* **Records for this task**:
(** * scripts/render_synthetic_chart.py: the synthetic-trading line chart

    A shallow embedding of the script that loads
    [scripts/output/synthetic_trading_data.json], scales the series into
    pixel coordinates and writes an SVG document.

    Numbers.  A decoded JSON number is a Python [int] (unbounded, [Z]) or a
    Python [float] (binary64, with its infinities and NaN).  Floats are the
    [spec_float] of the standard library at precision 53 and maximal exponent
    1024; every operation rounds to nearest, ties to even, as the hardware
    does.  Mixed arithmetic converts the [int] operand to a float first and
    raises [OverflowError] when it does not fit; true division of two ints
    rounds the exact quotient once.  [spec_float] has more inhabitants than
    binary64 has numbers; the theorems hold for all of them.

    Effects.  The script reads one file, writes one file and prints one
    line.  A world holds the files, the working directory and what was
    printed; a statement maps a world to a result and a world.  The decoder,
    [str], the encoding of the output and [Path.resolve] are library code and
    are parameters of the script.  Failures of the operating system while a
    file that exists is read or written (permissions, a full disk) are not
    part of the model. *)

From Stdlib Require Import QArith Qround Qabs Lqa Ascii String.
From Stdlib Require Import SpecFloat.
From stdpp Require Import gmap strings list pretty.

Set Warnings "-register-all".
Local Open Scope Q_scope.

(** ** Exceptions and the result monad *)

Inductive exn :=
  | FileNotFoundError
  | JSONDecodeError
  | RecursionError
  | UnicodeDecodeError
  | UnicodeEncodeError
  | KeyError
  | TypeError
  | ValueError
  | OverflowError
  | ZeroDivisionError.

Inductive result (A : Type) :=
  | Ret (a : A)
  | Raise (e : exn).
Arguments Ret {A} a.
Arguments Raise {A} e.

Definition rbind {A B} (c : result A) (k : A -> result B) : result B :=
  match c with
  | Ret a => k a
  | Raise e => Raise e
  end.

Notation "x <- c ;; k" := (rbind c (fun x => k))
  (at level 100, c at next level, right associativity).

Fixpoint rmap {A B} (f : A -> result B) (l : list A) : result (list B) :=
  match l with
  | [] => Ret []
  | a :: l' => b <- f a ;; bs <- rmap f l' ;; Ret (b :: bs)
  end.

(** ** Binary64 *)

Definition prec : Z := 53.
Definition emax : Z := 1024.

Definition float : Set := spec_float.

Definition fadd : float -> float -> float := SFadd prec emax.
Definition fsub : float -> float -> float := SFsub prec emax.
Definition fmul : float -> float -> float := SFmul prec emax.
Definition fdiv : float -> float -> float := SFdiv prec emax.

* **Your task**: Which lines in the records contain the word "rbind"? Copy each one.

* **Your solution**:
Definition rbind {A B} (c : result A) (k : A -> result B) : result B :=
Notation "x <- c ;; k" := (rbind c (fun x => k))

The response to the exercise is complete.